Medical Marijuana Gives Me the Chance to Be My True Self Again
I have been a hostage of depression, anxiety and post-traumatic stress disorder (PTSD) for as long as I’ve known. Memories in my mind are overshadowed by mood, thoughts and emotion, lit with darkness and worry. For decades, I have tried therapies, medications, friends, solitude, home-ownership, pet-ownership, homelessness, behavior management, hospitalization, avoidance, rebellion and the like. All to no avail — until now.
I am a medical marijuana patient (MMJ) patient. I use medical-grade marijuana, prescribed by a physician, to sedate the symptoms of my brain dysfunction. I do not have a “substance-abuse” problem. I am not a drug-user. I am a single-mother, disabled by my condition, unable to work in a field I adore, missing the connection with friends and family I once enjoyed, irritable and quick-tempered.
I have found a new opportunity, a chance to be my true self again, if only for hours at a time. This medicine is helping. Blessed are those who judge me, lest they are ever unfortunate enough to walk my worn and weary path. May they find compassion for those among us who struggle.
I have searched with vigor for peace, quiet, silence and contentment and have finally found it. Unyielding and steadfast, this chemical connection frees me, unshackles the truth, allows me to be without hesitation, without anxiety and fear, without impending doom and terror. Totally protected from self-imposed antipathy, eradicating hate, anger, fear or sadness. Scars on my memory are no longer predators with razor-sharp claws slicing away in fury at my nerve endings, frantic to suckle like leeches ravenous for blood before I forget them.

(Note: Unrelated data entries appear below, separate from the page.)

(** * ulib mapreduce: a shallow embedding of [src/ext2/mapreduce/mapreduce.h]

    The header defines the mapper / reducer / partitioner abstractions, the
    worker ([task::run]) and the coordinator ([job::exec]).  This file embeds

    - the machine arithmetic of [job::exec] ([int] loop counters, [size_t]
      offsets) and its accesses to the heap array [tasks];
    - the worker loop of [task::run] as a small-step machine, one atomic
      action per step, driven by an explicit schedule, so that every
      interleaving of the workers is a run of the model;
    - the partitioner's equality and slot derivation.

    The keyed store ([store.h]), the dataset container ([dataset.h]), the
    thread primitive ([ulib/thread.h]) and the mixing macro
    ([ulib/rand_tpl.h]) are collaborators whose sources are not part of the
    header; they are modelled from their documented interface. *)

From Stdlib Require Import ZArith Lia.
From stdpp Require Import gmap list fin_maps.

Local Open Scope Z_scope.

(* ===================================================================== *)
(** ** Machine integers *)
(* ===================================================================== *)

(** [size_t] and [uint64_t] are 64-bit unsigned; [int] is 32-bit signed. *)
Definition SIZE_MAX : Z := 2 ^ 64 - 1.
Definition INT_MAX : Z := 2 ^ 31 - 1.

(** Conversion to [size_t], and the wrap-around of [size_t] arithmetic. *)
Definition to_size_t (z : Z) : Z := z mod 2 ^ 64.

Definition size_mul (a b : Z) : Z := to_size_t (a * b).

(* ===================================================================== *)
(** ** The coordinator's sequential part: [job::exec] up to the joins *)
(* ===================================================================== *)

(** A [task] object: the two iterators it was constructed with.  An
    iterator into the dataset is the position it points at. *)
Record task := Task { _begin : nat; _end : nat }.

(** Faults of the sequential part of [exec]. *)
Inductive fault :=
| BadArrayLength (n : Z)        (* new T*[n] with n < 0 *)
| DivideByZero                  (* size() / 0 *)
| OutOfBounds (i n : Z)         (* tasks[i] with i outside [0, n) *)
| Uninitialised (i : Z).        (* tasks[i]->... on a slot never assigned *)

(** One access to the array [tasks]. *)
Inductive access :=
| Write (i : Z)
| Read (i : Z).

Definition access_index (a : access) : Z :=
  match a with Write i | Read i => i end.

(** The coordinator's view of the heap: the array [tasks] (a slot is [None]
    until a task pointer is stored in it), the accesses made to it so far,
    the threads started and the tasks deleted (joined), each in order. *)
Record heap := Heap {
  tasks : list (option task);
  accesses : list access;
  started : list task;
  deleted : list task
}.

(** A small state-and-error monad for the coordinator. *)
Definition M (A : Type) : Type := heap -> fault + (A * heap).

Definition ret {A} (a : A) : M A := fun h => inr (a, h).

Definition bind {A B} (m : M A) (f : A -> M B) : M B :=
  fun h => match m h with
           | inl e => inl e
           | inr (a, h') => f a h'
           end.

Definition throw {A} (e : fault) : M A := fun _ => inl e.

Notation "'let!' x ':=' m 'in' k" := (bind m (fun x => k))
  (at level 10, x name, m at level 100, k at level 200).
Notation "'do!' m 'in' k" := (bind m (fun _ => k))
  (at level 10, m at level 100, k at level 200).

(** [new T*[n]]: an array of [n] unassigned slots. *)
Definition new_tasks (n : Z) : M unit :=
  fun h =>
    if n <? 0 then inl (BadArrayLength n)
    else inr (tt, Heap (replicate (Z.to_nat n) None) (accesses h)
                       (started h) (deleted h)).

Definition in_bounds (i : Z) (h : heap) : bool :=
  (0 <=? i) && (i <? Z.of_nat (length (tasks h))).

(** [tasks[i] = new task(...)]. *)
Definition store_task (i : Z) (t : task) : M unit :=
  fun h =>
    if in_bounds i h
    then inr (tt, Heap (<[Z.to_nat i := Some t]> (tasks h))
                       (accesses h ++ [Write i]) (started h) (deleted h))
    else inl (OutOfBounds i (Z.of_nat (length (tasks h)))).

(** Reading the pointer [tasks[i]] in order to use the task it points to. *)
Definition load_task (i : Z) : M task :=
  fun h =>
    if in_bounds i h
    then match tasks h !! Z.to_nat i with
         | Some (Some t) =>
             inr (t, Heap (tasks h) (accesses h ++ [Read i])
                          (started h) (deleted h))
         | _ => inl (Uninitialised i)
         end
    else inl (OutOfBounds i (Z.of_nat (length (tasks h)))).

(** [t->start()]: the task's thread joins the pool of running workers. *)
Definition start (t : task) : M unit :=
  fun h => inr (tt, Heap (tasks h) (accesses h) (started h ++ [t]) (deleted h)).

(** [delete t]: the destructor joins the thread. *)
Definition delete_task (t : task) : M unit :=
  fun h => inr (tt, Heap (tasks h) (accesses h) (started h) (deleted h ++ [t])).

(** [size_t / size_t]. *)
Definition size_div (a b : Z) : M Z :=
  if b =? 0 then throw DivideByZero else ret (a / b).

(** [for (int i = 0; i < n; ++i) body(i)]. *)
Fixpoint for_each (l : list Z) (body : Z -> M unit) : M unit :=
  match l with
  | [] => ret tt
  | i :: l' => do! body i in for_each l' body
  end.

Definition for_int (n : Z) (body : Z -> M unit) : M unit :=
  for_each (seqZ 0 n) body.

(** [_dataset.begin() + off] for a [size_t] offset. *)
Definition iter_plus (it : nat) (off : Z) : nat := (it + Z.to_nat off)%nat.

(** [job::exec(int ntask)] on a dataset of [size] records: lines 202-216. *)
Definition exec (size : Z) (ntask : Z) : M unit :=
  do! new_tasks ntask in
  let! len := size_div size (to_size_t ntask) in
  do! for_int (ntask - 1) (fun i =>
        store_task i (Task (iter_plus 0 (size_mul len (to_size_t i)))
                           (iter_plus 0 (size_mul len (to_size_t (i + 1)))))) in
  do! store_task (ntask - 1)
        (Task (iter_plus 0 (size_mul len (to_size_t (ntask - 1))))
              (Z.to_nat size)) in
  do! for_int ntask (fun i => let! t := load_task i in start t) in
  for_int ntask (fun i => let! t := load_task i in delete_task t).

Definition empty_heap : heap := Heap [] [] [] [].

(** The WorkRanges handed to the workers, in worker order. *)
Definition exec_tasks (size ntask : Z) : fault + list task :=
  match exec size ntask empty_heap with
  | inl e => inl e
  | inr (_, h) => inr (started h)
  end.

(** The specification's WorkRange of worker [i] among [ntask] workers over
    [size] records (spec section 4.5, steps 1 to 3), to compare with the
    tasks [exec] builds: with
    [chunk = floor(size / ntask)], workers [0 .. ntask-2] get
    [[chunk*i, chunk*(i+1))] and the last worker gets
    [[chunk*(ntask-1), size)]. *)
Definition work_range (size ntask i : Z) : task :=
  let chunk := size / ntask in
  if i <? ntask - 1
  then Task (Z.to_nat (chunk * i)) (Z.to_nat (chunk * (i + 1)))
  else Task (Z.to_nat (chunk * (ntask - 1))) (Z.to_nat size).

(** Position [j] lies in the half-open range of task [t]. *)
Definition in_range (j : nat) (t : task) : Prop :=
  (_begin t <= j < _end t)%nat.

(* ===================================================================== *)
(** ** The partitioner *)
(* ===================================================================== *)

Section Partitioner.
Context {K : Type} `{EqDecision K}.

(** [uint64_t h = _key]: the key type converts to a 64-bit integer. *)
Variable key_to_uint64 : K -> Z.

(** Modelled from the spec: [RAND_INT3_MIX64] of [ulib/rand_tpl.h], a
    deterministic bit-mixing function on one 64-bit word (section 4.2). *)
Variable RAND_INT3_MIX64 : Z -> Z.

Record partitioner := Partitioner { _key : K }.

(** [operator size_t() const]. *)
Definition partitioner_slot (p : partitioner) : Z :=
  let h := to_size_t (key_to_uint64 (_key p)) in
  let h := to_size_t (RAND_INT3_MIX64 h) in
  to_size_t h.

(** [operator==(const partitioner &other) const]. *)
Definition partitioner_eq (p other : partitioner) : bool :=
  bool_decide (_key p = _key other).
End Partitioner.

Arguments partitioner K : clear implicits.

(* ===================================================================== *)
(** ** Workers over the shared store *)
(* ===================================================================== *)

Section Model.
Context {Rec K V : Type} `{Countable K}.

(** The mapper [M]: [key()] and [value()] of the record it is bound to. *)
Variable key : Rec -> K.
Variable value : Rec -> V.
(** The value a fresh store entry is default-constructed with, [V()]. *)
Variable V0 : V.
(** The combiner [R]: [R(x) += v] leaves [combine x v] in [x]. *)
Variable combine : V -> V -> V.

I can hear them banging and pleading, screaming louder and louder begging for sustenance. Yet, my hearing is slipping and they are terrified of eviction. They don’t know they are etched on me. I hold them close like a homemade, patchwork quilt.
In a mesmerizing fog, they become my Girl Scouts’ patches, a warrior’s pride, my gold medals from the Olympics of a “Recycled Female Childhood.” Cemented mortar between the bricks of experience, my lesions intertwine to build my home of apathy, weighted cynicism and self-deprecating masks of security. Tied to a rope, tied to a concrete slab, freedom is imprisoned by woven fibers of unwanted touch, leaving, inequality, prejudgment, disbelief, promiscuity, deeply recessed guilt and shame, poverty, memory, defeat, innate fear, loss, injustice, grief, rage, rejection and narcissism.
The fog turns to water, one droplet after another, each one filling a pore along the edge of my shell. Skin lures the satin water into it like a magnet invites metal, until I am completely immersed in her relief. She exaggerates her dominance using pressure against me, daring me to swim against her, but cradling me all the while. She revels in making me wait. She is quiet, warm and rippling. She laps her own edges, and her spillover is like a million rainbows in a glass house kind of beautiful.
She welcomes me deeper, her swirling pools melding one into another to create a funnel cloud of intimacy and romantic flotation. I am encapsulated in her embrace. She tosses me along-over and under, upside-wrong, delighted to entertain me. For hours, she holds me close. Delicious rivers of mercury ooze between my ears, while hot overflowing breaths of peace drip from the nape of my neck.
She knows my every need and eagerly meets it so I am tumbling like a bowling ball in space, stirring up nebula and glitter. I can rest in her while she cradles my dreams, lying beside me on shore, exhaling deep and slow into my mouth. As I fall asleep inside her aspirations, I can hear her faint whisper fade and she assures me she is helping.